BENGALURU: The race to build more powerful artificial intelligence (AI) systems may be accelerating at breakneck speed, but businesses are struggling to keep up, Nandan Nilekani, Non-executive chairman of Infosys, said.
Speaking at the Infosys Investors AI Day in Bengaluru, he said the technology’s rapid progress has created a “deployment gap”. Model performance is rising quickly, but companies are not implementing AI at the same pace.
“Technology is far ahead of its deployment,” he said. “The tech will keep getting better and better… but enterprise deployment is not going to go up.”
In simple terms, the technology is improving faster than businesses can realistically use it. The challenge, he suggested, lies not in the models themselves, but in organisations.
A major obstacle is the weight of legacy systems. According to Nilekani, many large enterprises are spending between 60-80% of their IT budgets simply maintaining old systems. “There is no business value out of that,” he said. Companies want to reverse this ratio, investing more in new systems than in maintenance, but cannot do so without major clean-ups.
He described how, over decades, firms have layered new technologies on top of old ones rather than replacing them.

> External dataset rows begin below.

(* ===== verification/FdTable.v ===== *)
(** The client-side file descriptor table of [nfs4/nfs4_util.c].

    A TC file descriptor is an index into the static array [fd_list], offset by
    [VFD_OFFSET]; unused indices are kept on the stack [free_fds].  The locks are
    part of the state, as the calling thread holds them: taking a mutex that the
    thread already holds is [Deadlock]. *)

From S2P Require Import Prelude.
Local Open Scope Z_scope.

Module Fds.

Definition MAX_FD : nat := 1024.
Definition VFD_OFFSET : Z := Z.shiftl 1 30.

(** A lock as its owner sees it. *)
Inductive rwlock := Unlocked | RdLocked (n : nat) | WrLocked.

Record nfs_fh4 := mk_fh { nfs_fh4_val : option (list ascii); nfs_fh4_len : nat }.
Record stateid4 := mk_stateid { si_seqid : Z; si_other : list ascii }.

Record tc_kfd := mk_kfd {
  fd_lock : rwlock;
  fd : Z;
  fh : nfs_fh4;
  stateid : stateid4;
  seqid : Z;
  offset : Z;
  filesize : Z
}.

Record fd_table := mk_fdt {
  fd_list : list tc_kfd;
  free_fds : list nat;
  free_fds_top : nat;
  fd_list_lock : bool
}.

(** ** Locks *)

(** Whether the platform's [pthread_rwlock_rdlock] reports [EDEADLK] to a thread
    that holds the lock for writing (POSIX leaves this open); the source ignores
    the returned value. *)
Definition rdlock (detects : bool) (l : rwlock) : outcome rwlock :=
  match l with
  | Unlocked => Ok (RdLocked 1)
  | RdLocked n => Ok (RdLocked (S n))
  | WrLocked => if detects then Ok WrLocked else Deadlock
  end.

Definition wrlock (detects : bool) (l : rwlock) : outcome rwlock :=
  match l with
  | Unlocked => Ok WrLocked
  | RdLocked _ => Deadlock
  | WrLocked => if detects then Ok WrLocked else Deadlock
  end.

Definition rwunlock (l : rwlock) : rwlock :=
  match l with
  | RdLocked (S (S n)) => RdLocked (S n)
  | _ => Unlocked
  end.

Definition set_lock (k : tc_kfd) (l : rwlock) : tc_kfd :=
  mk_kfd l (fd k) (fh k) (stateid k) (seqid k) (offset k) (filesize k).

Definition with_list (t : fd_table) (l : list tc_kfd) : fd_table :=
  mk_fdt l (free_fds t) (free_fds_top t) (fd_list_lock t).

Definition mutex_lock (t : fd_table) : outcome fd_table :=
  if fd_list_lock t then Deadlock
  else Ok (mk_fdt (fd_list t) (free_fds t) (free_fds_top t) true).

Definition mutex_unlock (t : fd_table) : fd_table :=
  mk_fdt (fd_list t) (free_fds t) (free_fds_top t) false.

(** ** Operations *)

(** The initialisation loop of [vinit_fds] from index [i] on, [n] entries left;
    [rwinit i] is what [pthread_rwlock_init] returns for entry [i]. *)
Fixpoint vinit_loop (rwinit : nat -> Z) (n i : nat) (t : fd_table) : Z * fd_table :=
  match n with
  | O => (0, t)
  | S n =>
      let r := rwinit i in
      if negb (r =? 0) then (r, t)
      else
        vinit_loop rwinit n (S i)
          (mk_fdt
             (alter (fun k => mk_kfd Unlocked (-1) (fh k) (stateid k) (seqid k)
                                (offset k) (filesize k)) i (fd_list t))
             (<[ free_fds_top t := i ]> (free_fds t))
             (S (free_fds_top t)) (fd_list_lock t))
  end.

Definition vinit_fds (attr_r : Z) (rwinit : nat -> Z) (t : fd_table)
  : outcome (Z * fd_table) :=
  if negb (attr_r =? 0) then Ok (attr_r, t)
  else
    let! t := mutex_lock t in
    let '(r, t) := vinit_loop rwinit MAX_FD 0
                     (mk_fdt (fd_list t) (free_fds t) 0 (fd_list_lock t)) in
    Ok (r, mutex_unlock t).

Definition tc_count_free_fds (t : fd_table) : outcome (Z * fd_table) :=
  let! t := mutex_lock t in
  Ok (Z.of_nat (free_fds_top t), mutex_unlock t).

(** [sid] and [object] are not null; the new handle is a copy. *)
Definition tc_alloc_fd (sid : stateid4) (object : nfs_fh4) (t : fd_table)
  : outcome (Z * fd_table) :=
  let! t := mutex_lock t in
  match free_fds_top t with
  | O => Ok (- ENFILE, mutex_unlock t)
  | S top =>
      let cur_fd := default O (free_fds t !! top) in
      assert! (match fd_list t !! cur_fd with Some k => fd k <? 0 | None => false end) ;;
      let l := alter (fun k => mk_kfd (fd_lock k) (Z.of_nat cur_fd + VFD_OFFSET)
                                 object sid 0 0 (filesize k)) cur_fd (fd_list t) in
      Ok (Z.of_nat cur_fd + VFD_OFFSET,
          mutex_unlock (mk_fdt l (free_fds t) top (fd_list_lock t)))
  end.

Section locks.
Variable detects : bool.

(** Returns the index of the locked entry, [None] for an invalid descriptor. *)
Definition tc_get_fd_struct (fdno : Z) (lock_for_write : bool) (t : fd_table)
  : outcome (option nat * fd_table) :=
  let i := fdno - VFD_OFFSET in
  if (i <? 0) || (Z.of_nat MAX_FD <=? i) then Ok (None, t)
  else
    let i := Z.to_nat i in
    match fd_list t !! i with
    | None => Ok (None, t)
    | Some k =>
        let! l := rdlock detects (fd_lock k) in
        if (fd k <? 0) || negb (fd k =? Z.of_nat i + VFD_OFFSET) then
          Ok (None, with_list t (<[ i := set_lock k (rwunlock l) ]> (fd_list t)))
        else if lock_for_write then
          let! l := wrlock detects (rwunlock l) in
          Ok (Some i, with_list t (<[ i := set_lock k l ]> (fd_list t)))
        else
          Ok (Some i, with_list t (<[ i := set_lock k l ]> (fd_list t)))
    end.

(** Releases the lock of an entry and returns what [pthread_rwlock_unlock]
    returns, 0 for the owner. *)
Definition tc_put_fd_struct (i : nat) (t : fd_table) : Z * fd_table :=
  (0, with_list t (alter (fun k => set_lock k (rwunlock (fd_lock k))) i (fd_list t))).

Definition clear_entry (k : tc_kfd) : tc_kfd :=
  mk_kfd (fd_lock k) (-1) (mk_fh None (nfs_fh4_len (fh k))) (stateid k) 0 0 (filesize k).

Definition push_free (i : nat) (t : fd_table) : outcome fd_table :=
  let! t := mutex_lock t in
  Ok (mutex_unlock (mk_fdt (fd_list t) (<[ free_fds_top t := i ]> (free_fds t))
                      (S (free_fds_top t)) (fd_list_lock t))).

Definition tc_free_fd (fdno : Z) (t : fd_table) : outcome (Z * fd_table) :=
  let! (r, t) := tc_get_fd_struct fdno true t in
  match r with
  | None => Ok (- EINVAL, t)
  | Some i =>
      let t := with_list t (alter clear_entry i (fd_list t)) in
      let t := (tc_put_fd_struct i t).2 in
      let! t := push_free (Z.to_nat (fdno - VFD_OFFSET)) t in
      Ok (0, t)
  end.

(** The local [seqid] that is returned is never assigned. *)
Definition tc_incr_fd_seqid (fdno : Z) (t : fd_table) : outcome (Z * fd_table) :=
  let! (r, t) := tc_get_fd_struct fdno true t in
  match r with
  | None => Ok (- EINVAL, t)
  | Some i =>
      let t := with_list t
        (alter (fun k => mk_kfd (fd_lock k) (fd k) (fh k) (stateid k)
                           (u32 (seqid k + 1)) (offset k) (filesize k)) i (fd_list t)) in
      Ok (0, (tc_put_fd_struct i t).2)
  end.

(** [tc_for_each_fd] from entry [i] on; [p] is the processor, which gets the
    entry's index and the caller's [args], and [rc] the last value it returned. *)
Fixpoint for_each_loop {A} (p : nat -> fd_table -> A -> outcome (Z * fd_table * A))
    (n i : nat) (rc : Z) (t : fd_table) (args : A) : outcome (Z * fd_table * A) :=
  match n with
  | O => Ok (rc, t, args)
  | S n =>
      match fd_list t !! i with
      | None => Ok (rc, t, args)
      | Some k =>
          let! l := wrlock detects (fd_lock k) in
          let t := with_list t (<[ i := set_lock k l ]> (fd_list t)) in
          if 0 <? fd k then
            let! (rc, t, args) := p i t args in
            let t := (tc_put_fd_struct i t).2 in
            if negb (rc =? 0) then Ok (rc, t, args)
            else for_each_loop p n (S i) rc t args
          else
            for_each_loop p n (S i) rc (tc_put_fd_struct i t).2 args
      end
  end.

Definition tc_for_each_fd {A} (p : nat -> fd_table -> A -> outcome (Z * fd_table * A))
    (t : fd_table) (args : A) : outcome (Z * fd_table * A) :=
  let! t := mutex_lock t in
  let! (rc, t, args) := for_each_loop p MAX_FD 0 0 t args in
  Ok (rc, mutex_unlock t, args).

End locks.

(** ** The abstract table

    A descriptor is open or not; an open one has a handle, a state id, a
    sequence id, a cursor and a size. *)

Definition free_set (t : fd_table) : list nat := take (free_fds_top t) (free_fds t).

(** What [fdno] stands for, [None] when it is not open. *)
Definition entry (t : fd_table) (fdno : Z) : option tc_kfd :=
  if (fdno - VFD_OFFSET <? 0) || (Z.of_nat MAX_FD <=? fdno - VFD_OFFSET) then None
  else
    match fd_list t !! Z.to_nat (fdno - VFD_OFFSET) with
    | Some k => if fd k =? fdno then Some k else None
    | None => None
    end.

(** Well-formedness between calls: no lock is held, the free stack lists each
    unused index once and every other entry carries its own descriptor. *)
Record fdt_wf (t : fd_table) : Prop := {
  wf_list : length (fd_list t) = MAX_FD;
  wf_stack : length (free_fds t) = MAX_FD;
  wf_top : (free_fds_top t <= MAX_FD)%nat;
  wf_mutex : fd_list_lock t = false;
  wf_nodup : NoDup (free_set t);
  wf_entry : forall i k, fd_list t !! i = Some k ->
    fd_lock k = Unlocked /\
    fd k = (if decide (i ∈ free_set t) then -1 else Z.of_nat i + VFD_OFFSET);
  wf_bound : forall i, i ∈ free_set t -> (i < MAX_FD)%nat
}.

(** ** Entries and indices *)

Lemma VFD_OFFSET_pos : 0 < VFD_OFFSET.
Proof. reflexivity. Qed.

Lemma set_lock_same k : fd_lock k = Unlocked -> set_lock k Unlocked = k.
Proof. destruct k; simpl; by intros ->. Qed.

Lemma entry_inv t fdno k :
  fdt_wf t -> entry t fdno = Some k ->
  exists i, fdno = Z.of_nat i + VFD_OFFSET /\ (i < MAX_FD)%nat /\
    fd_list t !! i = Some k /\ (i ∉ free_set t) /\ fd k = fdno /\ fd_lock k = Unlocked.
Proof.
  intros Hwf. unfold entry. destruct (_ || _) eqn:E; [done|]. reflect_bools.
  destruct (fd_list t !! _) as [k'|] eqn:Hk; [|done].
  destruct (fd k' =? fdno) eqn:Hf; [|done]. intros [= ->]. reflect_bools.
  exists (Z.to_nat (fdno - VFD_OFFSET)). destruct (wf_entry _ Hwf _ _ Hk) as [Hl Hfd].
  split_and!; try done; [lia | lia |].
  intros Hin. rewrite decide_True in Hfd by done.
  pose proof VFD_OFFSET_pos. lia.
Qed.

Further, security risks compound the issue. Many systems were designed “in an era before you could have online attacks”. At the same time, state and non-state actors are becoming “better at using AI”, increasing the threat to organisations that have not modernised.
AI is often linked to higher productivity, but Nilekani warned that this can be misleading. Much of the progress people talk about comes from “Greenfield” projects, which means building something new from scratch. In reality, most companies run on older “brownfield systems” that carry technical debt, data locked in silos and poor documentation.
There is also a risk that today’s excitement about AI will create new problems. “Five years from now, there’ll be more AI legacy systems than any other legacy system,” he said. That means companies may soon have to clean up badly managed AI systems just as they are now struggling with old software.
On jobs, Nilekani said, the real issue is not opportunity but execution. “It is not an opportunity risk, it’s an execution risk,” he said. What matters is whether companies can retrain their people, redesign how they work and manage large-scale change properly.
Additionally, he said investment in AI models is also rising fast. But the gap between what the technology can do and what businesses can actually use may define this era, he said. The hard work lies in cleaning up old systems, retraining staff and changing how organisations operate.